Work item -> Line by line, copy the records below exactly.

Records supplied ->
(** ** Dashboard: the income of the month and of the year to date *)

Lemma eqb_month_text (y1 m1 y2 m2 : Z) :
  0 <= y1 <= 9999 -> 0 <= y2 <= 9999 -> 1 <= m1 <= 12 -> 1 <= m2 <= 12 ->
  String.eqb (digits4 y1 ++ "-" ++ digits2 m1) (digits4 y2 ++ "-" ++ digits2 m2)
  = (y1 =? y2) && (m1 =? m2).
Proof.
  intros Hy1 Hy2 Hm1 Hm2.
  destruct (String.eqb_spec (digits4 y1 ++ "-" ++ digits2 m1)
              (digits4 y2 ++ "-" ++ digits2 m2)) as [Heq|Hne].
  - pose proof (leb_month_text y1 m1 y2 m2 Hy1 Hy2 Hm1 Hm2) as H12.
    pose proof (leb_month_text y2 m2 y1 m1 Hy2 Hy1 Hm2 Hm1) as H21.
    rewrite Heq in H12. rewrite <- Heq in H21.
    destruct (String.leb_total (digits4 y2 ++ "-" ++ digits2 m2)
                (digits4 y2 ++ "-" ++ digits2 m2)) as [Hr|Hr];
      rewrite Hr in H12; symmetry in H12; apply Z.leb_le in H12;
      destruct (String.leb_total (digits4 y1 ++ "-" ++ digits2 m1)
                  (digits4 y1 ++ "-" ++ digits2 m1)) as [Hs|Hs];
      rewrite Hs in H21; symmetry in H21; apply Z.leb_le in H21;
      symmetry; apply andb_true_iff; split; apply Z.eqb_eq; lia.
  - symmetry. apply not_true_is_false. intro H.
    apply andb_true_iff in H as [Hy Hm]. apply Z.eqb_eq in Hy, Hm. subst.
    apply Hne. reflexivity.
Qed.

(** X21.  When every income row is billed to a month written as the month
    key of a year and a month number, the income of the month of the
    dashboard is the income billed to the current month, and the income of
    the year to date is the income billed to the months of the current year
    up to the current one: income billed to a later month or to another year
    is left out. *)
Theorem dashboard_income (env : Env) (db : Database) (billed : IncomeRecord.t -> Z * Z) :
  1000 <= JS.Date.getFullYear (now env) <= 9999 ->
  0 <= JS.Date.getMonth (now env) <= 11 ->
  (forall i, In i (incomeRecords db) ->
     1000 <= fst (billed i) <= 9999 /\ 1 <= snd (billed i) <= 12
     /\ IncomeRecord.billingPeriod i = JS.monthKey (fst (billed i)) (snd (billed i))) ->
  exists s : Dashboard.Stats,
    Dashboard.handler env (DatabaseStorage db) = Json s
    /\ let y := JS.Date.getFullYear (now env) in
       let m := JS.Date.getMonth (now env) + 1 in
       let income := resolved (getIncomeRecords (DatabaseStorage db)) in
       Dashboard.totalIncomeMonth s
       = sumOf IncomeRecord.amount
           (filter (fun i => (fst (billed i) =? y) && (snd (billed i) =? m)) income)
       /\ Dashboard.totalIncomeYTD s
          = sumOf IncomeRecord.amount
              (filter (fun i => (fst (billed i) =? y) && (snd (billed i) <=? m)) income).
Proof.
  intros Hy Hm Hbilled.
  unfold Dashboard.handler, Dashboard.stats.
  cbn [await respond getIncomeRecords getExpenses getRoutes getEmployees DatabaseStorage
       resolved].
  eexists. split; [reflexivity|]. cbv zeta.
  cbn [Dashboard.totalIncomeMonth Dashboard.totalIncomeYTD].
  unfold JS.Date.getFullYear, JS.Date.getMonth in *.
  set (y := JS.Date.fullYear (now env)) in *.
  set (m := JS.Date.monthIndex (now env)) in *.
  set (income := Sql.orderBy (Sql.desc String.leb IncomeRecord.billingPeriod)
                   (incomeRecords db)).
  assert (Hin : forall i, In i income ->
            1000 <= fst (billed i) <= 9999 /\ 1 <= snd (billed i) <= 12
            /\ IncomeRecord.billingPeriod i
               = (digits4 (fst (billed i)) ++ "-" ++ digits2 (snd (billed i)))%string).
  { intros i Hi. apply in_orderBy in Hi. destruct (Hbilled i Hi) as (H1 & H2 & H3).
    split; [exact H1|]. split; [exact H2|]. rewrite H3. apply monthKey_digits; assumption. }
  split.
  - f_equal. apply filter_ext_in. intros i Hi. destruct (Hin i Hi) as (H1 & H2 & H3).
    unfold strictEq. rewrite H3, monthKey_digits by lia.
    apply eqb_month_text; lia.
  - f_equal. apply filter_ext_in. intros i Hi. destruct (Hin i Hi) as (H1 & H2 & H3).
    rewrite H3, monthKey_digits, toString_year by lia.
    change (digits4 y ++ "-01")%string with (digits4 y ++ "-" ++ digits2 1)%string.
    rewrite !leb_month_text by lia.
    destruct (Z.eqb_spec (fst (billed i)) y); destruct (Z.leb_spec (snd (billed i)) (m + 1));
      destruct (Z.leb_spec (12 * y + 1) (12 * fst (billed i) + snd (billed i)));
      destruct (Z.leb_spec (12 * fst (billed i) + snd (billed i)) (12 * y + (m + 1)));
      try reflexivity; lia.
Qed.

Answer area ->
(** ** Dashboard: the income of the month and of the year to date *)

Lemma eqb_month_text (y1 m1 y2 m2 : Z) :
  0 <= y1 <= 9999 -> 0 <= y2 <= 9999 -> 1 <= m1 <= 12 -> 1 <= m2 <= 12 ->
  String.eqb (digits4 y1 ++ "-" ++ digits2 m1) (digits4 y2 ++ "-" ++ digits2 m2)
  = (y1 =? y2) && (m1 =? m2).
Proof.
  intros Hy1 Hy2 Hm1 Hm2.
  destruct (String.eqb_spec (digits4 y1 ++ "-" ++ digits2 m1)
              (digits4 y2 ++ "-" ++ digits2 m2)) as [Heq|Hne].
  - pose proof (leb_month_text y1 m1 y2 m2 Hy1 Hy2 Hm1 Hm2) as H12.
    pose proof (leb_month_text y2 m2 y1 m1 Hy2 Hy1 Hm2 Hm1) as H21.
    rewrite Heq in H12. rewrite <- Heq in H21.
    destruct (String.leb_total (digits4 y2 ++ "-" ++ digits2 m2)
                (digits4 y2 ++ "-" ++ digits2 m2)) as [Hr|Hr];
      rewrite Hr in H12; symmetry in H12; apply Z.leb_le in H12;
      destruct (String.leb_total (digits4 y1 ++ "-" ++ digits2 m1)
                  (digits4 y1 ++ "-" ++ digits2 m1)) as [Hs|Hs];
      rewrite Hs in H21; symmetry in H21; apply Z.leb_le in H21;
      symmetry; apply andb_true_iff; split; apply Z.eqb_eq; lia.
  - symmetry. apply not_true_is_false. intro H.
    apply andb_true_iff in H as [Hy Hm]. apply Z.eqb_eq in Hy, Hm. subst.
    apply Hne. reflexivity.
Qed.

(** X21.  When every income row is billed to a month written as the month
    key of a year and a month number, the income of the month of the
    dashboard is the income billed to the current month, and the income of
    the year to date is the income billed to the months of the current year
    up to the current one: income billed to a later month or to another year
    is left out. *)
Theorem dashboard_income (env : Env) (db : Database) (billed : IncomeRecord.t -> Z * Z) :
  1000 <= JS.Date.getFullYear (now env) <= 9999 ->
  0 <= JS.Date.getMonth (now env) <= 11 ->
  (forall i, In i (incomeRecords db) ->
     1000 <= fst (billed i) <= 9999 /\ 1 <= snd (billed i) <= 12
     /\ IncomeRecord.billingPeriod i = JS.monthKey (fst (billed i)) (snd (billed i))) ->
  exists s : Dashboard.Stats,
    Dashboard.handler env (DatabaseStorage db) = Json s
    /\ let y := JS.Date.getFullYear (now env) in
       let m := JS.Date.getMonth (now env) + 1 in
       let income := resolved (getIncomeRecords (DatabaseStorage db)) in
       Dashboard.totalIncomeMonth s
       = sumOf IncomeRecord.amount
           (filter (fun i => (fst (billed i) =? y) && (snd (billed i) =? m)) income)
       /\ Dashboard.totalIncomeYTD s
          = sumOf IncomeRecord.amount
              (filter (fun i => (fst (billed i) =? y) && (snd (billed i) <=? m)) income).
Proof.
  intros Hy Hm Hbilled.
  unfold Dashboard.handler, Dashboard.stats.
  cbn [await respond getIncomeRecords getExpenses getRoutes getEmployees DatabaseStorage
       resolved].
  eexists. split; [reflexivity|]. cbv zeta.
  cbn [Dashboard.totalIncomeMonth Dashboard.totalIncomeYTD].
  unfold JS.Date.getFullYear, JS.Date.getMonth in *.
  set (y := JS.Date.fullYear (now env)) in *.
  set (m := JS.Date.monthIndex (now env)) in *.
  set (income := Sql.orderBy (Sql.desc String.leb IncomeRecord.billingPeriod)
                   (incomeRecords db)).
  assert (Hin : forall i, In i income ->
            1000 <= fst (billed i) <= 9999 /\ 1 <= snd (billed i) <= 12
            /\ IncomeRecord.billingPeriod i
               = (digits4 (fst (billed i)) ++ "-" ++ digits2 (snd (billed i)))%string).
  { intros i Hi. apply in_orderBy in Hi. destruct (Hbilled i Hi) as (H1 & H2 & H3).
    split; [exact H1|]. split; [exact H2|]. rewrite H3. apply monthKey_digits; assumption. }
  split.
  - f_equal. apply filter_ext_in. intros i Hi. destruct (Hin i Hi) as (H1 & H2 & H3).
    unfold strictEq. rewrite H3, monthKey_digits by lia.
    apply eqb_month_text; lia.
  - f_equal. apply filter_ext_in. intros i Hi. destruct (Hin i Hi) as (H1 & H2 & H3).
    rewrite H3, monthKey_digits, toString_year by lia.
    change (digits4 y ++ "-01")%string with (digits4 y ++ "-" ++ digits2 1)%string.
    rewrite !leb_month_text by lia.
    destruct (Z.eqb_spec (fst (billed i)) y); destruct (Z.leb_spec (snd (billed i)) (m + 1));
      destruct (Z.leb_spec (12 * y + 1) (12 * fst (billed i) + snd (billed i)));
      destruct (Z.leb_spec (12 * fst (billed i) + snd (billed i)) (12 * y + (m + 1)));
      try reflexivity; lia.
Qed.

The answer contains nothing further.